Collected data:
───
(* ===== verification/BlastRadius.v ===== *)
(** * The ceiling of a grant ([packages/policy/src/grant-blast-radius.ts])

    What a standing grant may spend without a human: the evaluator over a grant's
    accumulator, the reading of a signed ceiling and of a tool call's money, and the
    in-memory store.  Amounts, clocks and nonces are integers; a limit may be any value
    ([js_number]), as the code checks.  The spend per counterparty is a plain object:
    a name it inherits from [Object.prototype] reads as that property, and adding to it
    makes a text no comparison holds of ([cp_text]). *)

From Stdlib Require Import String Ascii.
From S2P Require Import Prelude JsMap JsString LedgerTypes Authority.
Local Open Scope string_scope.
Local Open Scope Z_scope.
Local Open Scope motebit_scope.

Record GrantSpendCeiling := {
  cumulative_limit_micro : option js_number;
  per_counterparty_limit_micro : option js_number;
  max_action_count : option js_number;
  lifetime_limit_micro : option js_number;
  window_ms : option Z;
}.

Record MoneyAction := { amount_micro : js_number; counterparty : string }.

Inductive cp_spent := cp_micro (z : Z) | cp_text.

Record GrantSpendState := {
  grant_id : string;
  window_started_at : Z;
  window_spent_micro : Z;
  window_action_count : Z;
  per_counterparty_micro : jsmap string cp_spent;
  lifetime_spent_micro : Z;
  high_water_nonce : Z;
}.

Inductive BlastRadiusDenial :=
| ceiling_absent | invalid_amount | invalid_counterparty | invalid_ceiling | invalid_window | replay
| lifetime_exceeded | cumulative_exceeded | per_counterparty_exceeded | action_count_exceeded.

Record headroom := {
  left_cumulative : option Z; left_lifetime : option Z; left_counterparty : option Z; left_actions : option Z }.

(** The decision, with what the owner is shown, and the state to store. *)
Inductive BlastRadiusEvaluation :=
| refused (denial : BlastRadiusDenial) (missing_authority : option AuthorityDelta)
| consumed (remaining : headroom) (nextState : GrantSpendState).

Definition freshGrantSpendState (grant_id : string) (now : Z) : GrantSpendState := {|
  grant_id := grant_id; window_started_at := now; window_spent_micro := 0; window_action_count := 0;
  per_counterparty_micro := jm_empty; lifetime_spent_micro := 0; high_water_nonce := -1 |}.

(** *** Counterparties *)

Definition js_space (c : ascii) : bool := let n := N_of_ascii c in ((9 <=? n) && (n <=? 13) || (n =? 32) || (n =? 160))%N.
Fixpoint trimStart (s : string) : string :=
  match s with String c s' => if js_space c then trimStart s' else s | EmptyString => EmptyString end.
Fixpoint trimEnd (s : string) : string :=
  match s with
  | String c s' => match trimEnd s' with
                   | EmptyString => if js_space c then EmptyString else String c EmptyString
                   | t => String c t
                   end
  | EmptyString => EmptyString
  end.
Definition trim (s : string) : string := trimEnd (trimStart s).

Definition hex_char (c : ascii) : bool :=
  let n := N_of_ascii c in ((48 <=? n) && (n <=? 57) || (65 <=? n) && (n <=? 70) || (97 <=? n) && (n <=? 102))%N.
Fixpoint all_chars (p : ascii -> bool) (s : string) : bool :=
  match s with EmptyString => true | String c s' => p c && all_chars p s' end.

Definition canonicalizeCounterparty (raw : string) : option string :=
  let t := trim raw in
  if (String.length t =? 0)%nat then None
  else if startsWith "0x" t && (String.length t =? 42)%nat && all_chars hex_char (slice_from 2 t) then Some (toLowerCase t)
  else Some t.

(** What a plain object inherits. *)
Definition object_prototype : list string := [
  "constructor"; "toString"; "toLocaleString"; "valueOf"; "hasOwnProperty"; "isPrototypeOf"; "propertyIsEnumerable";
  "__proto__"; "__defineGetter__"; "__defineSetter__"; "__lookupGetter__"; "__lookupSetter__"].

(** [perCp[cp] ?? 0] *)
Definition cp_get (cp : string) (m : jsmap string cp_spent) : cp_spent :=
  match jm_get cp m with
  | Some v => v
  | None => if bool_decide (cp ∈ object_prototype) then cp_text else cp_micro 0
  end.
Definition cp_plus (v : cp_spent) (amt : Z) : cp_spent := match v with cp_micro z => cp_micro (z + amt) | cp_text => cp_text end.

(** *** Ceilings *)

Definition isNonNegativeSafeInteger (v : js_number) : bool :=
  Number_isSafeInteger v && match v with JInt z => 0 <=? z | JNonInt => false end.
Definition limit_ok (v : option js_number) : bool := match v with Some n => isNonNegativeSafeInteger n | None => true end.

(** [limit !== undefined && x > limit] *)
Definition over (limit : option js_number) (x : Z) : bool := match limit with Some (JInt l) => l <? x | _ => false end.
Definition cp_over (limit : option js_number) (v : cp_spent) : bool := match v with cp_micro x => over limit x | cp_text => false end.
Definition left_of (limit : option js_number) (x : Z) : option Z := match limit with Some (JInt l) => Some (l - x) | _ => None end.

Definition hasWindowLimit (c : GrantSpendCeiling) : bool :=
  bool_decide (is_Some (cumulative_limit_micro c)) || bool_decide (is_Some (per_counterparty_limit_micro c)) ||
  bool_decide (is_Some (max_action_count c)).
Definition hasTotalBound (c : GrantSpendCeiling) : bool :=
  bool_decide (is_Some (cumulative_limit_micro c)) || bool_decide (is_Some (lifetime_limit_micro c)).
Definition window_of (c : GrantSpendCeiling) : Z := default 0 (window_ms c).
Definition positive_window (c : GrantSpendCeiling) : bool := match window_ms c with Some w => 0 <? w | None => false end.

Definition overage (limit : option js_number) (x : Z) (unlock : option Z) : option AuthorityDelta := Some {|
  missing_scope := []; required_risk := None; posture_ceiling := None; requires_verified_grant := false;
  spend_overage_micro := match limit with Some (JInt l) => Some (x - l) | _ => None end; not_before := unlock; quorum_shortfall := None |}.

Definition evaluateBlastRadius (ceiling : GrantSpendCeiling) (state : GrantSpendState) (action : MoneyAction) (nonce now : Z)
    : BlastRadiusEvaluation :=
  match amount_micro action with
  | JNonInt => refused invalid_amount None
  | JInt amt =>
      if negb (Number_isSafeInteger (JInt amt)) || (amt <=? 0) then refused invalid_amount None else
      match canonicalizeCounterparty (counterparty action) with
      | None => refused invalid_counterparty None
      | Some cp =>
          if negb (limit_ok (cumulative_limit_micro ceiling) && limit_ok (per_counterparty_limit_micro ceiling) &&
                   limit_ok (max_action_count ceiling) && limit_ok (lifetime_limit_micro ceiling))
          then refused invalid_ceiling None else
          if negb (hasTotalBound ceiling) then refused ceiling_absent None else
          if hasWindowLimit ceiling && negb (positive_window ceiling) then refused invalid_window None else
          if nonce <=? high_water_nonce state then refused replay None else
          let windowMs := window_of ceiling in
          let rolled := hasWindowLimit ceiling && (0 <? windowMs) && (window_started_at state + windowMs <=? now) in
          let windowStartedAt := if rolled then now else window_started_at state in
          let windowSpent := if rolled then 0 else window_spent_micro state in
          let windowActions := if rolled then 0 else window_action_count state in
          let perCp := if rolled then jm_empty else per_counterparty_micro state in
          let newWindow := windowSpent + amt in
          let newLifetime := lifetime_spent_micro state + amt in
          let newCp := cp_plus (cp_get cp perCp) amt in
          if negb (Number_isSafeInteger (JInt newWindow)) || negb (Number_isSafeInteger (JInt newLifetime))
          then refused invalid_amount None else
          let windowUnlock := if hasWindowLimit ceiling && (0 <? windowMs) then Some (windowStartedAt + windowMs) else None in
          if over (lifetime_limit_micro ceiling) newLifetime
          then refused lifetime_exceeded (overage (lifetime_limit_micro ceiling) newLifetime None) else
          if over (cumulative_limit_micro ceiling) newWindow
          then refused cumulative_exceeded (overage (cumulative_limit_micro ceiling) newWindow windowUnlock) else
          if cp_over (per_counterparty_limit_micro ceiling) newCp
          then refused per_counterparty_exceeded
                 (overage (per_counterparty_limit_micro ceiling) (match newCp with cp_micro x => x | cp_text => 0 end) windowUnlock) else
          if over (max_action_count ceiling) (windowActions + 1)
          then refused action_count_exceeded (match windowUnlock with Some u => if u =? 0 then None else overage None 0 (Some u) | None => None end) else
          consumed {| left_cumulative := left_of (cumulative_limit_micro ceiling) newWindow;
                      left_lifetime := left_of (lifetime_limit_micro ceiling) newLifetime;
                      left_counterparty := match newCp with cp_micro x => left_of (per_counterparty_limit_micro ceiling) x | cp_text => None end;
                      left_actions := left_of (max_action_count ceiling) (windowActions + 1) |}
                   {| grant_id := grant_id state; window_started_at := windowStartedAt; window_spent_micro := newWindow;
                      window_action_count := windowActions + 1; per_counterparty_micro := jm_set cp newCp perCp;
                      lifetime_spent_micro := newLifetime; high_water_nonce := nonce |}
      end
  end.

(** *** The money of a call, the ceiling of a grant *)

Definition extractMoneyAction (args : tool_args) : option MoneyAction :=
  match jm_get "amount_micro" args, jm_get "counterparty" args with
  | Some (arg_number amount), Some (arg_string counterparty) =>
      if negb (isPositiveMicro amount) then None
      else if (String.length (trim counterparty) =? 0)%nat then None
      else Some {| amount_micro := amount; counterparty := counterparty |}
  | _, _ => None
  end.

Definition spendCeilingFromGrant (spend_ceiling : option SpendCeilingV1) : result unit (option GrantSpendCeiling) :=
  match spend_ceiling with
  | None => Ok None
  | Some wire =>
      if limit_ok (wire_cumulative wire) && limit_ok (wire_per_counterparty wire) && limit_ok (wire_max_actions wire) &&
         limit_ok (wire_lifetime wire) && limit_ok (wire_window wire)
      then Ok (Some {|
        cumulative_limit_micro := wire_cumulative wire; per_counterparty_limit_micro := wire_per_counterparty wire;
        max_action_count := wire_max_actions wire; lifetime_limit_micro := wire_lifetime wire;
        window_ms := match wire_window wire with Some (JInt w) => Some w | _ => None end |})
      else Throw tt
  end.

(** *** The store *)

Record spend_request := { sr_grant_id : string; sr_ceiling : GrantSpendCeiling; sr_action : MoneyAction; sr_nonce : Z; sr_now : Z }.

Abbreviation spend_states := (jsmap string GrantSpendState).

Definition state_of (input : spend_request) (states : spend_states) : GrantSpendState :=
  default (freshGrantSpendState (sr_grant_id input) (sr_now input)) (jm_get (sr_grant_id input) states).

(** [InMemoryGrantSpendStore.tryConsume] *)
Definition tryConsume (input : spend_request) (states : spend_states) : BlastRadiusEvaluation * spend_states :=
  let out := evaluateBlastRadius (sr_ceiling input) (state_of input states) (sr_action input) (sr_nonce input) (sr_now input) in
  match out with
  | consumed _ nextState => (out, jm_set (sr_grant_id input) nextState states)
  | refused _ _ => (out, states)
  end.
───
[WHAT TO DO] All that belongs in your answer is the stretch of entries above from the line with "lifetime_spent_micro : Z;" through the line with "left_cumulative : option", printed exactly.

[REPLY]
  lifetime_spent_micro : Z;
  high_water_nonce : Z;
}.

Inductive BlastRadiusDenial :=
| ceiling_absent | invalid_amount | invalid_counterparty | invalid_ceiling | invalid_window | replay
| lifetime_exceeded | cumulative_exceeded | per_counterparty_exceeded | action_count_exceeded.

Record headroom := {
  left_cumulative : option Z; left_lifetime : option Z; left_counterparty : option Z; left_actions : option Z }.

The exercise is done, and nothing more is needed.